- Born: 1 September 1969 (age 56) Jilin, China
- Occupation: Attorney

= Tang Jitian =

Chinese human rights activist

Tang Jitian (唐吉田 (Táng Jítián)) is a human rights lawyer in the People's Republic of China. Based in Beijing, he is a prominent figure in the Weiquan (rights defending) movement, and has defended victims of illegal land requisitions, Falun Gong adherents, HIV/AIDS victims, and other vulnerable groups, including fellow human rights lawyers.

Due to the politically sensitive nature of Tang's cases, he has met with reprisals from Chinese authorities.

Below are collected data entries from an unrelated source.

(** * react-chat: tool routing, CSV / YouTube tools and the function-calling loop

    A shallow embedding of

      - [src/services/csvTools.js]      (parser, statistics, engagement, slim
                                         CSV, executeTool)
      - [src/services/youtubeTools.js]  (parseDuration, executeYoutubeTool)
      - [src/services/openai.js]        (the bounded tool-calling loops and
                                         their user message, the reader of
                                         streamChat)
      - [src/components/Chat.js]        (the routing flags and the prompt of
                                         handleSend, parseCSV, the session
                                         handlers)

    together with the part of the JavaScript runtime those files rely on:
    strings, regular expressions, IEEE-754 numbers and their conversions,
    objects with ordered own keys, and arrays that live in a store so that
    in-place operations such as [Array.prototype.sort] are visible.

    Conventions and limits of the model.

      - A string is a [string] whose characters are the code units
        U+0000..U+00FF; white space, case mapping and [\w] are those of
        ECMAScript on that range.
      - A number is a binary64 [float]; [+], [-], [*], [/] and [Math.sqrt]
        are the kernel's operations; [x ** 2] is [x * x].  Decimal text is
        read and written exactly ([parseFloat], [toFixed], Number::toString)
        and rounded to nearest-even.
      - The fields of a row, of a video and of a tool's arguments hold
        JSON primitives.  [undefined] is [VUndef].  A method called on a
        value that does not have it throws: the outcome [Throw].
      - [Array.prototype.sort] is the stable insertion sort; a comparator
        that is not a consistent order is thereby given one definite result.
      - Console output is left out. *)

From Stdlib Require Import List Bool Arith ZArith Lia Ascii String.
From Stdlib Require Import PrimFloat SpecFloat FloatOps.
From Stdlib Require Import Permutation.
Import ListNotations.
(** The tokens of the input, latest first in [toks]. *)
Fixpoint lex (st : lstate) (s : string) (toks : list token)
  : option (list token) :=
  match s with
  | EmptyString =>
      match st with
      | LStart => Some (rev toks)
      | LNumber acc =>
          if valid_number (rev_string acc)
          then Some (rev (TNumber (rev_string acc) :: toks))
          else None
      | _ => None
      end
  | String c s' =>
      match st with
      | LStart =>
          match start_step c toks with
          | Some (st', toks') => lex st' s' toks'
          | None => None
          end
      | LLiteral expected t =>
          match expected with
          | String e EmptyString =>
              if eqb c e then lex LStart s' (t :: toks) else None
          | String e rest =>
              if eqb c e then lex (LLiteral rest t) s' toks else None
          | EmptyString => None
          end
      | LNumber acc =>
          if is_number_byte c then lex (LNumber (c :: acc)) s' toks
          else if valid_number (rev_string acc) then
            match start_step c (TNumber (rev_string acc) :: toks) with
            | Some (st', toks') => lex st' s' toks'
            | None => None
            end
          else None
      | LString acc =>
          if eqb c quote then lex LStart s' (TString (unquote (rev acc) []) :: toks)
          else if eqb c "\" then lex (LEscape acc) s' toks
          else if (code c <? 32)%N then None
          else lex (LString (PRaw c :: acc)) s' toks
      | LEscape acc =>
          if eqb c "u" then lex (LHex acc []) s' toks
          else match simple_escape c with
               | Some b => lex (LString (PEsc b :: acc)) s' toks
               | None => None
               end
      | LHex acc ds =>
          match hex_val c with
          | Some d =>
              match ds with
              | [_; _; _] => lex (LString (PU (hex4 (d :: ds)) :: acc)) s' toks
              | _ => lex (LHex acc (d :: ds)) s' toks
              end
          | None => None
          end
      end
  end.
(* ===== verification/Prelude.v ===== *)
(** * OpenELB: a Rocq verification library

    OpenELB gives Kubernetes services of type [LoadBalancer] addresses from
    administrator-defined pools (the custom resource [Eip]) and announces the
    addresses to the network.  This library models the Go sources (under
    [src/]) as executable definitions and proves what makes them correct.

    ** The program and the files

    The data path is: an administrator creates an [Eip]; the admission webhook
    checks it; the Eip reconciler initialises its status; the service
    reconciler asks the address manager for an address, which is recorded in
    the status of the pool; the speaker manager sees the recorded addresses
    and tells the speaker of the pool's protocol to announce them.

    - [Prelude]: Go results ([Ok], [Err], panics), the state-and-error monad
      [ST], machine integers with their wrap-around, strings, the unspecified
      iteration order of Go maps (class [GoRange]) and of [sort.Slice] (class
      [GoSort]), tactics ([go_case], [bool_to_prop]) and the hint database
      [openelb].
    - [GoNet]: packages [net], [net/netip] and [math/big], byte for byte;
      [Sha256]: [crypto/sha256] and [encoding/hex].
    - [Cnet] ([pkg/util/net]): addresses as big integers.
    - [Iprange] ([pkg/util/iprange]): address ranges, their parser and printer.
    - [Idalloc] ([pkg/util/idalloc]): the bitmap allocator of IDs.
    - [K8s] ([pkg/util], [pkg/validate], [pkg/constant]): the fields of the
      Kubernetes objects the code uses, and the helpers on them.
    - [EipTypes] ([api/v1alpha2/eip_types.go]): the pool resource, sizes and
      ordinals at [int64] width, and the webhook.
    - [Kube]: the API server as the controllers see it: the class
      [KubeClient], its laws [KubeClientOk], and a store that satisfies them.
    - [Ipam] and [IpamController] ([pkg/controllers/ipam]): the address
      manager ([Manager]) and the Eip reconciler ([EIPController]).
    - [LbController] and [NodeProxy] ([pkg/controllers/lb]): the service
      reconciler with its event filters, and services exported by proxy pods.
    - [Speaker] ([pkg/speaker/interface.go], [utils.go]): the interface of a
      speaker, as the class [Speaker] with the laws [SpeakerOk] its client
      relies on.  [SpeakerManager] ([manager.go], [eip_controller.go],
      [lb_controller.go]) is the client, proved against the laws, and [Events]
      the events it records;
      [Keepalived] ([vip/keepalived.go], with the text of its configuration
      file and its log in [KeepalivedConf]) and [BgpPath] ([bgp/bgp/path.go]) are
      implementations and discharge them; [Layer2] ([layer2/]) is the third
      implementation, with its election.  [GoSet] ([pkg/util/set],
      [pkg/speaker/fake.go]) is the in-memory speaker of the tests.
    - [Strconv]: the parts of [strconv], [strings] and [regexp] that the
      policy configuration uses.  [BgpConfig] ([bgp/bgp/config]): the structs
      and string enumerations of a policy file and its defined sets;
      [BgpTable] ([bgp/bgp/table]): the policies in the form of gobgp's API.
    - [BgpTypes] ([api/v1alpha2/bgppeer_types.go], [bgpconf_types.go]): the two
      BGP resources, their JSON forms, and the conversions to and from gobgp.
    - [BgpDaemon] ([bgp/bgp/conf.go], [peers.go], [policy.go]): the gobgp
      process of a node: its global configuration, peers and policies.
      [BgpControllers] ([bgp/bgpconf_controller.go], [bgppeer_controller.go],
      [eventhandler.go]): the reconcilers of the two resources.
    - [Metrics] ([pkg/metrics]), [Nettool] ([pkg/nettool]) and [HttpServer]
      ([pkg/server]): the metric vectors, the port-forwarding rule with the
      in-memory iptables, and the HTTP front end; [Routes]: the routes of the
      front end and the way of a request to its endpoint.
    - [System]: both controllers of [pkg/controllers] and the users of the
      cluster acting on one API server, a reconciliation being one step.
      [Calls]: the same reconcilers as programs of calls to the API server;
      [Interleave]: such programs and users taking turns call by call, on a
      server that refuses writes of old versions.  [BgpRoutes]: the BGP speaker with its
      peers and metrics.  [SpeakerProcess] ([cmd/speaker/app/speaker.go]): the
      three speakers behind the manager, as [Run] registers them, and what
      handling pools and services does to the routes of gobgp.  [Fleet]: any
      number of nodes next to the cluster of [Interleave], with caches that lag
      behind.
    - [Options] and [Commands] (the [options.go] files, [cmd/],
      [pkg/manager], [pkg/version]): the flags of the binaries, their commands
      and the [Run] of the controller.
    - [Lifecycle]: what runs for the life of a process, as step relations over
      the program counters of its goroutines: the announcers' receivers and
      their [Stop], the supervision of keepalived, the start and the end of the
      speaker manager; also the construction and the loop of the layer-2
      speaker and the start of gobgp and of the HTTP server.  [Locks]: the
      goroutines of an announcer under its [sync.RWMutex].
    - [Watch]: the watches of all controllers ([SetupWithManager]): which event
      of which object puts which request on the queue; the status loops.
    - [DeepCopy], [DeepCopyV1], [DeepCopyV2] ([api/*/zz_generated.deepcopy.go]):
      a memory with pointers, slices and maps, and the copying methods of the
      API objects on it.
    - [Mac] ([pkg/util/net/mac.go]) and [MemberLog] ([layer2/log.go]):
      hardware addresses as JSON, and the log of the member list.

    State is a record per component with the fields of the Go struct
    ([EipStatus], [IDAllocator], [SMgr], [keepAlived], [announcer],
    [layer2Speaker], [Bgp], [Registry]); a method is a function on it, in [ST] where it can
    fail after a change, so the state after an error is the one the code leaves
    behind.  A map is a [gmap]; a loop over a map is a loop over [range_map],
    any order of its entries.  A nil dereference, an index out of range and a
    call on a nil interface are [Panic].

    ** What the theorems show

    - The system.  In every run of the service reconciler, the Eip reconciler
      and the users through the webhook, with calls that fail anywhere, no
      address is recorded by two pools, no service is recorded twice by live
      pools, and every pool counts exactly ([system_invariant]).
      A service that names its pool settles after one reconciliation
      ([reconcile_settles]); one that names none may not: the next
      reconciliation moves it out of a pool that is full when another one of
      its namespace is not ([full_pool_evicts]).
      The same holds when the reconcilers take turns after every call and
      stop anywhere ([interleaved_invariant]).  When reads come from a cache
      that may show any earlier state, the pools still count exactly and share
      no address ([cached_invariant]), but a service can be recorded twice
      ([stale_cache_records_twice]).  The programs of calls are the
      reconcilers ([programs_run]).
    - The pools.  A status is exact: the recorded addresses are addresses of
      the pool, the usage is their number, the pool is marked occupied exactly
      when it is full; every run of assignments, releases and reconciliations
      keeps it so.  Assignment gives the first free address (or the requested
      one) and fails exactly when there is none; release forgets the service
      and nothing else; the two cancel out.
    - The address manager and the reconcilers, against the API server: what
      [AssignIP], [ReleaseIP] and a whole [Reconcile] do to the objects on the
      server, on success and on each error, that a settled service needs
      nothing, and that an address is never replaced without being released.
    - The webhook: admitted pools are readable, pairwise disjoint, and at most
      one is the default.  Sizes, ordinals and containment are those of the
      network, up to the [int64] overflow that is stated exactly.
    - The libraries: ranges print and parse back; the ID allocator refines a
      set of IDs, with the least free ID or the first one from a hash.
    - The speakers: the manager announces only recorded addresses, but for
      those that a service event, a resynchronisation or a failed handling
      announced and nothing has withdrawn since
      ([manager_announces_only_recorded]); it computes exactly the serving nodes
      as next hops ([getServiceNodes_serving]); recording its events never
      changes what it does ([HandleEIP_events_erase]); keepalived's instances have
      distinct router IDs and none leaks, and the file written for it reads
      back as its enabled instances ([keepalived_conf_roundtrip]); layer 2 elects one announcer; BGP's
      routes are exactly the next hops.
    - BGP.  Reconciling the configuration leaves the daemon with the
      configuration of the node's rack and exactly the peers that select the
      node; reconciling a peer makes the daemon follow the resource and its
      node selector, and a deleted peer goes; the status is, field by field,
      the messages of gobgp that the daemon shows by the JSON mapping of proto3,
      which is specified on its own ([pb_json]); the
      enumerations and mask-length ranges of a policy file are read exactly.
    - The front end: what each answer of the HTTP server is, and which object
      a request changes.
    - From the pool to the network.  The controllers interleave call by call;
      all nodes of the cluster start, restart and reconcile pools, service
      events and resynchronisations, with any result and every cache late in
      its own way.  Every announced address was recorded by a pool of its
      protocol, or was in the status of a service; but for the addresses of the
      manager's ledger, nodes that have caught up announce only recorded
      addresses and agree on the protocol of each ([fleet_announces_assigned]).
      A successful handling of a BGP pool changes the routes of the addresses
      to announce and to withdraw, to exactly the next hops and to none, and no
      other route ([bgp_pool_routes]); a service event can leave routes that no
      handling of the pool takes back ([HandleService_leaves_routes]).
    - Processes.  When the speaker manager's [Start] can return, and with what
      ([manager_Start_returns_iff]); when the [Stop] of an announcer returns
      and when it hangs; a keepalived that ends is restarted in finitely many
      steps, or [Start] returns the error of starting it
      ([keepalived_supervised]); which goroutines race on the table of an
      announcer ([announcer_race_iff]).
    - Events.  The controllers of the pools and of the BGP configuration do not
      wake themselves: no single write of a reconciliation is queued, but for
      the deletion of the object itself, which then needs nothing
      ([ipam_own_writes_dropped], [bgpconf_own_writes_dropped]); a service whose
      events are dropped needs nothing ([dropped_service_idle]).
    - Memory.  A deep copy shows what the original shows and shares no memory
      with it ([DeepCopy_isolated]).
    - Where the code does not do what it means to, a theorem says what it does
      instead (a finalizer that stays, a withdrawal that is lost, a node that
      does not step back, routes that a reconfiguration drops, a service that
      moves between two pools for ever, and others).

    ** Bounds and fuel

    Integers keep their Go width: [wrap64] for [int] and [int64], [wrapU32] for
    [uint32].  The allocation loop of a pool runs [PoolSize - offset] times, as
    in the code.  The loops of the ID allocator take fuel: one more than the
    number of blocks for the growth and the word scan, the capacity for the
    hash scan; [Allocate_refines] and [AllocateWithHash_refines] show it is
    enough.  [wait_running] takes the time until keepalived has started,
    which [wait_running_stops] shows to be enough.  All other recursion is
    structural.

    ** Assumptions

    Third-party code is a parameter with named laws: the API server
    ([KubeClientOk]: reads see the latest state; a failed write either happened
    or did not; [Interleave] has its own server, with versions and stale
    reads), label selectors, [cidr.AddressRange] ([CidrLibOk]), the
    interfaces of the host ([HostNet]), keepalived and the file system
    ([KeepalivedHostOk]), the packet libraries and the member list ([L2Host]),
    gobgp ([BgpServerOk] for its routes, [BgpDaemonOk] and [BgpRestartOk] for
    its configuration), its messages with their protobuf JSON
    ([GoBgpMessagesOk]), the reader of policy files ([Viper]), temporary files
    ([TempFilesOk]), prometheus vectors ([MetricVecOk]), iptables
    ([IptablesOk]), the client of the front end ([ApiClientOk]), the start of
    the member list ([L2Boot]), the metadata types of apimachinery and their
    copying methods ([MetaV1Ok]), and, as definitions with the behaviour they
    document, the predicates of controller-runtime ([Watch]), pflag and cobra
    ([Options], [Commands]), chi ([Routes]) and [html/template]
    ([KeepalivedConf]).  Each class has an instance on
    which the witnesses evaluate.

    ** Not modelled

    The events of the reconcilers of [pkg/controllers], and logs; help texts;
    the CORS headers; scheme registration and the construction of the
    controller-runtime manager and client; the settings of keepalived's log
    file.  These only hand constants to libraries.  The end-to-end tests and the
    helpers that only tests call are not part of the program.
    The part of a reconciliation for node-proxy services is one call in
    [Interleave]; it writes no pool.  In [Fleet] a reconciliation by a node is
    one step, with any result.  The speakers of [Fleet] and of
    [manager_announces_only_recorded] are those that keep the promises of the
    interface ([SpeakerOk]), which the BGP and the keepalived speaker do; the
    layer-2 speaker does only while pools do not overlap. *)
From Stdlib Require Export ZArith Lia Ascii.
From stdpp Require Export sorting pretty numbers base tactics gmap strings list list_basics list_relations list_monad.
(** What a parsed network is: [len] bytes, a prefix mask, and the address
    with the host bits cleared. *)
Lemma ParseCIDR_ok s ip n : ParseCIDR s = Ok (ip, n) →
  ∃ len ones, (len = 4%nat ∨ len = 16%nat) ∧ 0 <= ones <= 8 * Z.of_nat len ∧
    IPNet_Mask n = CIDRMask ones len ∧ length (IPNet_IP n) = len ∧ bytes_ok (IPNet_IP n) ∧
    Mask_Size (IPNet_Mask n) = (ones, 8 * Z.of_nat len) ∧
    SetBytes (IPNet_IP n) mod 2 ^ (8 * Z.of_nat len - ones) = 0.
Proof.
  unfold ParseCIDR. destruct (CutByte "/" s) as [[addr mask]|]; [|done].
  destruct (ParseAddr addr) as [a|] eqn:Ha; [|done]. destruct (negb _); [done|].
  destruct (dtoi mask 0 0) as [[[k j] [|? ?]]|] eqn:Hd; [|done..].
  destruct (_ || _) eqn:E; [done|]. bool_to_prop. apply dtoi_nonneg in Hd; [|done].
  intros [= <- <-]. cbn [IPNet_IP IPNet_Mask]. apply ParseAddr_ok in Ha.
  set (len := Z.to_nat (BitLen a / 8)).
  assert (BitLen a = 8 * Z.of_nat len ∧ (len = 4%nat ∨ len = 16%nat)) as [Hbl Hlen]
    by (destruct a; cbn; split; [done|by left|done|by right]).
  assert (∃ b, IP_Mask (As16 a) (CIDRMask k len) = and_bytes b (CIDRMask k len) ∧
    length b = len ∧ bytes_ok b) as (b & -> & Hbl' & Hbok).
  { pose proof (length_CIDRMask k len).
    destruct a as [b|b z]; exists b; destruct Ha as [Hb Hl]; (split; [|done]);
      [by apply IP_Mask_v4|by apply IP_Mask_v6]. }
  exists len, k. assert (0 <= k <= 8 * Z.of_nat len) by lia.
  assert (bytes_ok (CIDRMask k len)) as Hmok by apply be_bytes_ok.
  split_and!; try done; try lia.
  - unfold and_bytes. rewrite length_zip_with, length_CIDRMask. lia.
  - by apply and_bytes_ok.
  - destruct Hlen as [Hlen|Hlen]; rewrite Hlen in *;
      [by apply Mask_Size_CIDRMask4; lia|by apply Mask_Size_CIDRMask6; lia].
  - rewrite SetBytes_and by (try done; by rewrite length_CIDRMask).
    rewrite SetBytes_CIDRMask by done. rewrite land_prefix; [apply Z.mod_mul| |].
    + pose proof (Z.pow_pos_nonneg 2 (8 * Z.of_nat len - k)). lia.
    + lia.
    + pose proof (SetBytes_bound b Hbok) as Hbb. rewrite Hbl' in Hbb.
      replace (2 ^ (8 * Z.of_nat len)) with (256 ^ Z.of_nat len); [done|].
      change 256 with (2 ^ 8). by rewrite <- Z.pow_mul_r by lia.
Qed.
End cidr.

In 2010, he was permanently disbarred, though he has continued his rights advocacy. He has been placed under house arrest, and detained on several occasions. In 2014, Tang and three other lawyers were detained for investigating the detention of several members of Falun Gong. Tang claimed to have been tortured and suffering multiple fractures during his 15-day detention. In 2017 he was turned back by border guards at Lo Wu Control Point when attempting to visit Hong Kong for medical treatment, and was advised that he was prohibited from leaving mainland China due to national security reasons. In December 2021, Tang vanished before arriving in Beijing for a human rights event hosted by the European Union and remained missing at the start of the 2022 Winter Olympics; his relatives believed him to be held in a form of secret detention commonly applied to dissidents in China. Tang was released in January 2023.

==Legal career and advocacy==
Tang Jitian was born in Yanji, Jilin province (northeast China), in 1969. He began his legal career in Guangdong province in 2005, and subsequently relocated to Beijing to work with the Anhui Law Firm. There, he has taken on a variety of human rights causes, including representing petitioners subjected to reeducation through labor camps, victims of forced eviction, parents of children poisoned by melamine-tainted milk, religious minorities, and others. Tang was also a signatory of Charter 08.

In 2013, he joined women's rights activist Ye Haiyan, human rights lawyer Wang Yu and other protesters in Wanning, Hainan Province, to demand justice for six school girls who were raped by their principal and a government official. This and the subsequent harassment and detentions suffered by Ye because of this protest, as well as Tang's and Wang's involvement in trying to help the activist, was captured on the documentary film Hooligan Sparrow, released in 2016 and directed by the Chinese-born American filmmaker Nanfu Wang.